Nun denn, wir kletterten von der Halle aus in einer Folge von kleineren Gängen und Schlüfen weiter in die Höhe, über die ich nicht besonders viel sagen kann. Waren halt die üblichen Drecklöcher wie auf der Alb. In einem Gang existiert aber ein hübscher Kristallrasen, bestehend aus unzähligen filigranen Kristallnadeln, die rund einen Quadratmeter Fels bedecken. Außerdem erhielt ich hier meine Taufe in Form eines Lehmklumpens, der mir von frecher Frauenhand an meinen Helm geklebt wurde.
Wir kletterten wieder hinunter, unten in der Halle fotografierte ich ein paar Sinterformationen und sodann zwängten wir uns durch die Engstelle wieder hinaus in den Stollen. Ein paar Schritte brachten uns zurück zur Einmündung der Nebelhöhle. Nachdem wir die Gurte gerichtet hatten, stiegen wir der Reihe nach über die erste Stufe auf und bauten das Seil und die Leiter aus. Soweit war alles o.k. und in bester Ordnung. Beim Hochsteigen über die unterste Stufe im Hauptgang musste ich aber bereits ein paar Konditions-Reservebriketts einwerfen und fühlte mich richtig ausgepowert.
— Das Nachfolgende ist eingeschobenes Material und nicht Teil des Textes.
Lemma runs_key_init held p q t data s (Q : bool -> reg -> Prop) :
  inv (p :: held) (view s) -> blank (view s) p q t false ->
  (forall ok s' link, inv (p :: held) (view s') -> blank (view s') p q t link -> (forall r, r <> p -> w_keys (view s') !! r = w_keys (view s) !! r) -> w_open (view s') = w_open (view s) -> Q ok s') ->
  runs (key_init alloc_ok p data) s Q.
Proof.
  intros Hi Hb HQ. pose proof (i_tree _ _ _ Hi) as Ht. destruct Hb as (r & h & Hx). set (x := mkCore r h _ _ _ _ _ _ _ _ _) in Hx.
  assert (Hn : named (w_keys (view s)) p t (InKey q)) by (by exists x).
  destruct (parent_named casemap _ p t q Ht Hn) as (n & par & Hq). pose proof Hq as (y & Hy & _).
  unfold key_init. rbind. eapply runs_get_parent; [exact Hn |]. cbn match. rbind.
  eapply (runs_write p _ x); [exact Hx | |].
  { intros k Ek. transitivity (mkCore (c_ref (core_of k)) (c_handles (core_of k)) (c_name (core_of k)) [] 0 None [] 0 false false false); [done |]. by rewrite Ek. }
  intros s1 E1. rewrite put_same in E1 by done.
  assert (HQ1 : forall ok s', view s' = view s -> Q ok s').
  { intros ok s' E. apply (HQ ok s' false); rewrite E; try done. by exists r, h. }
  rbind. apply (runs_mono _ _ (fun _ s' => view s' = view s)).
  { destruct (Nat.eqb _ 0); [by apply runs_ret |]. apply runs_mem_alloc. intros ok s2 E2. congruence. }
  intros ok s2 E2. destruct ok; cbn [negb]; [| by apply runs_ret, HQ1].
  rbind. apply runs_updk_quiet; [rewrite E2; eauto | done |]. intros s3 E3. rewrite E2 in E3.
  set (link := bit (id_options data) REG_OPTION_CREATE_LINK). rbind.
  apply (runs_mono _ _ (fun _ s' => view s' = put p (if link then clink x else x) (view s))).
  { destruct link; [| apply runs_ret; by rewrite put_same]. eapply (runs_write p _ (clink x)); [rewrite E3; exact Hx | intros k <-; apply flag_symlink |]. intros s4 E4. by rewrite E4, E3. }
  intros [] s4 E4.
  assert (HQ4 : forall ok s', view s' = view s4 -> Q ok s').
  { intros ok s' E. apply (HQ ok s' link); rewrite E, E4; try done.
    - destruct (i_refs _ _ _ Hi p x Hx) as [H1 H2]. eapply inv_put; [exact Hi | exact Hx | | destruct link; exact H1 | destruct link; exact H2 | done].
      destruct (alike_refl casemap _ p x Ht Hx). destruct link; split; try done. by left.
    - exists r, h. cbn. rewrite lookup_insert_eq. by destruct link.
    - intros c Hc. by rewrite lookup_put_ne. }
  assert (Hp4 : is_Some (w_keys (view s4) !! p)) by (rewrite E4; cbn; rewrite lookup_insert_eq; eauto).
  destruct (bit (id_options data) REG_OPTION_VOLATILE).
  - rbind. apply runs_updk_quiet; [done | intros k; apply flag_volatile |]. intros s5 E5. by apply runs_ret, HQ4.
  - rbind. assert (Hpq : q <> p) by (intros ->; by apply (not_own_parent casemap _ Ht p t)).
    rbind. eapply runs_core; [rewrite E4, lookup_put_ne by done; exact Hy |]. intros kq _ _. apply runs_ret.
    destruct (rflag kq KEY_VOLATILE).
    + rbind. apply runs_set_error. intros s5 E5. by apply runs_ret, HQ4.
    + rbind. apply runs_updk_quiet; [done | intros k; apply flag_dirty |]. intros s5 E5. by apply runs_ret, HQ4.
Qed.

(** Taking a new key out again. *)
Lemma runs_undo {A} held p q t link s (k : R A) (Q : A -> reg -> Prop) :
  inv (p :: held) (view s) -> blank (view s) p q t link -> p ∉ held -> nopen (w_open (view s)) p = 0%nat -> (forall s', inv held (view s') -> runs k s' Q) ->
  runs (do _ <- unlink_named_object alloc_ok (release_object alloc_ok) p; do _ <- free_object p; k) s Q.
Proof.
  intros Hi (r & h & Hx) Hh Ho HQ. set (x := mkCore r h _ _ _ _ _ _ _ _ _) in Hx. pose proof (i_tree _ _ _ Hi) as Ht.
  assert (Hnm : named (w_keys (view s)) p t (InKey q)) by (by exists x).
  destruct (subs_split casemap _ p t q Ht Hnm) as (Hpq & y & l1 & l2 & Hy & E & Hl1 & _ & _ & Hroom & Hmin).
  destruct (i_refs _ _ _ Hi p x Hx) as [Rh Rr]. assert (Ehn : nheld held p = 0%nat) by (destruct (nheld held p) eqn:En; [done |]; destruct Hh; apply nheld_pos; lia).
  rewrite nheld_cons, decide_True in Rr by done. change (linked x) with 1%nat in Rr. cbn [c_ref c_handles x] in Rh, Rr.
  set (x1 := cref 1 x). set (w1 := put p x1 (view s)).
  assert (Hi1 : inv held w1).
  { eapply inv_put; [exact Hi | exact Hx | by eapply alike_ref | exact Rh | |].
    - change (linked x) with 1%nat. change (c_ref x1) with 1. lia.
    - intros c Hc. by rewrite nheld_cons, decide_False. }
  destruct (inv_deleted casemap held w1 p x1 q y t l1 l2) as [_ Hdel]; [done | cbn; by rewrite lookup_insert_eq | done | unfold w1; by rewrite lookup_put_ne | done | done |].
  rbind. eapply (runs_unlink casemap alloc_ok p x q y t l1 l2); [exact Hx | done | exact Hy | done | done | done | | done | done |].
  { split; cbn; [lia |]. intros ->. lia. }
  intros s2 nb Hnb Hnb' E2. unfold unlinked, dec in E2. cbn [c_ref cname x] in E2. rewrite (proj2 (Z.eqb_neq _ _)) in E2 by lia.
  rbind. apply runs_free; [rewrite E2, lookup_put_ne by done; cbn; rewrite lookup_insert_eq; eauto |]. intros s3 E3. apply HQ. specialize (Hdel nb Hnb Hnb').
  assert (Ew : view s3 = unlinked p (cdel x1) q y (l1 ++ l2) nb w1); [| by rewrite Ew].
  rewrite E3, E2. unfold unlinked, dec. cbn [c_ref cname cdel x1 cref]. change (1 =? 1) with true. cbv iota. unfold del, put, w1. cbn.
  f_equal. rewrite delete_insert_ne, delete_insert_eq by done. f_equal. by rewrite delete_insert_eq.
Qed.

(** ** Creating *)

Context (dir_lookup : wstr -> Z -> dir_answer) (dir_errors : forall path attr, dir_lookup path attr <> DirError 0).
Abbreviation inside := (inside dir_lookup).

(** Key [p] is new below [q]. *)
Record created (w w' : world) (p q : Z) (t : wstr) : Prop := mkCreated {
  cr_new : w_keys w !! p = None;
  cr_free : free_name casemap (w_keys w) q t;
  cr_name : named (w_keys w') p t (InKey q);
  cr_empty x : w_keys w' !! p = Some x -> c_subs x = [] /\ c_vals x = [] /\ c_del x = false /\ c_share x = false;
  cr_others r n par : r <> p -> named (w_keys w) r n par <-> named (w_keys w') r n par;
  cr_open : w_open w' = w_open w
}.

Lemma blank_empty w p q t link x : blank w p q t link -> w_keys w !! p = Some x -> c_subs x = [] /\ c_vals x = [] /\ c_del x = false /\ c_share x = false.
Proof. intros (r & h & H) Hx. rewrite H in Hx. by injection Hx as <-. Qed.

(** The steps from the allocation of a key on. *)
Lemma runs_place held q y t data s :
  inv (q :: held) (view s) -> w_keys (view s) !! q = Some y -> c_del y = false -> t <> [] -> namelen t <= MAX_NAME_LEN * 2 -> free_name casemap (w_keys (view s)) q t ->
  forall s0, view s0 = with_fresh (view s) ->
  let p := w_next (view s) in
  let failed : R (option Z) := do _ <- release_robj alloc_ok (KeyObj q); fret None in
  runs (do l <- key_link_name casemap alloc_ok p t (KeyObj q);
        match l with
        | None => do _ <- free_object p; failed
        | Some l =>
            do _ <- updk p (with_name (Some (mkName t l)));
            do _ <- release_robj alloc_ok (KeyObj q);
            do ok <- key_init alloc_ok p data;
            if (ok : bool) then fret (Some p)
            else do _ <- unlink_named_object alloc_ok (release_object alloc_ok) p; do _ <- free_object p; fret None
        end) s0 (fun o s' => match o with None => inv held (view s') | Some p => inv (p :: held) (view s') /\ created (view s) (view s') p q t end).
Proof.
  intros Hi Hy Hd Hne Hlen Hfree s0 E0 p failed. pose proof (next_free _ _ Hi) as Hp. fold p in Hp. assert (Hpq : p <> q) by (intros E; rewrite E in Hp; congruence).
  pose proof (next_not_held _ _ Hi) as Hh. fold p in Hh. pose proof (next_not_open _ _ Hi) as Ho. fold p in Ho.
  rbind. eapply runs_link; [exact Hi | exact E0 | exact Hy | done | done | done | |]; fold p.
  - intros s1 E1. rbind. apply runs_free; [rewrite E1; cbn; rewrite lookup_insert_eq; eauto |]. intros s2 E2. unfold failed. rbind. cbn [release_robj].
    eapply (runs_release_inv casemap); [rewrite E2, E1; unfold p; rewrite (del_fresh _ _ Hi); by apply inv_bump |]. intros s3 Hi3 _. by apply runs_ret.
  - intros s1 y' Hga E1. pose proof (inv_linked held (view s) q y y' t Hi Hy Hd Hne Hlen Hga) as Hi1. fold p in Hi1, E1.
    set (x := cname (Some (mkName t (InKey q))) (cref 2 fresh)) in Hi1.
    rbind. eapply (runs_write p _ x); [rewrite E1; cbn; by rewrite lookup_insert_eq | by intros k Ek; transitivity (cname (Some (mkName t (InKey q))) (core_of k)); [done | rewrite Ek] |].
    intros s2 E2.
    assert (E2' : view s2 = mkWorld (<[p := x]> (<[q := y']> (w_keys (view s)))) (w_open (view s)) (p + 1) (w_root (view s))).
    { rewrite E2, E1. unfold put. cbn. by rewrite insert_insert_eq. }
    rewrite <- E2' in Hi1. rbind. cbn [release_robj]. eapply (runs_release_inv casemap); [eapply inv_perm; [apply Permutation_swap | exact Hi1] |]. intros s3 Hi3 Hs3.
    assert (Hx2 : w_keys (view s2) !! p = Some x) by (rewrite E2'; cbn; by rewrite lookup_insert_eq).
    destruct (named_there (view s2) s3 p t (InKey q) Hs3) as (z & r & Hz & Hz3 & _); [by exists x |]. rewrite Hx2 in Hz. injection Hz as <-.
    rbind. eapply (runs_key_init held p q t data); [exact Hi3 | by exists r, 0 |]. intros ok s4 link Hi4 Hb4 Hother Hopen.
    assert (Ho4 : nopen (w_open (view s4)) p = 0%nat) by (rewrite Hopen, (sd_open _ _ Hs3), E2'; exact Ho).
    destruct ok.
    + apply runs_ret. split; [done |].
      assert (Hn4 : forall c n par, c <> p -> named (w_keys (view s)) c n par <-> named (w_keys (view s4)) c n par).
      { intros c n par Hc. transitivity (named (w_keys (view s2)) c n par).
        - rewrite E2'. cbn [w_keys]. unfold named. rewrite lookup_insert_ne by done. destruct (decide (c = q)) as [-> | Hcq]; [| by rewrite lookup_insert_ne].
          rewrite lookup_insert_eq. destruct Hga as [(l1 & l2 & nb & wow & -> & _)]. split; intros (v & Ev & En).
          + eexists. split; [reflexivity |]. rewrite Hy in Ev. injection Ev as <-. exact En.
          + exists y. split; [done |]. injection Ev as <-. exact En.
        - rewrite (steady_named _ _ c n par Hs3). unfold named. by rewrite (Hother c Hc). }
      assert (Eo4 : w_open (view s4) = w_open (view s)) by (by rewrite Hopen, (sd_open _ _ Hs3), E2').
      split; [done | done | | intros v Hv; by eapply blank_empty | done | done]. destruct Hb4 as (r4 & h4 & Hx4). eexists. split; [exact Hx4 | done].
    + eapply runs_undo; [exact Hi4 | exact Hb4 | by intros Hin; apply Hh; right | done |]. intros s5 Hi5. by apply runs_ret.
Qed.

(** How creating a key ends: the key is held, and was there before or is new. *)
Definition create_post (held : list Z) (w0 : world) (o : option Z) (s' : reg) : Prop :=
  match o with
  | None => inv held (view s')
  | Some p => inv (p :: held) (view s') /\
      ((rs_error s' = REG_NAME_EXISTS /\ steady w0 (view s')) \/ exists w q t, steady w0 w /\ created w (view s') p q t)
  end.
So verschmähte ich auch Yvonnes Aufforderung, einen dicken Tropfstein in einem Seitengang zu fotografierten, was mir zwar einen Rüffel einbrachte, dafür aber ein paar wichtige Kalorien für den Rückweg ersparte. Zum Glück war ich nicht der einzige schwächelnde Kerl in der Gruppe…
Nichts desto weniger klappte der restliche Weg bis zur Erdoberfläche ziemlich fix und alsbald standen wir unter sternenklarem Himmel in der frischen Winterluft. Wir schlazten uns aus und fuhren zurück nach Frankfurt, wo wir bis spät in die Nacht noch zusammen hockten und fachsimpelten und mir Propagandavideos über den hessischen Untergrund vorgeführt wurden.
Unter dem Strich kann ich sagen, dass mir die Tour gut gefallen hat!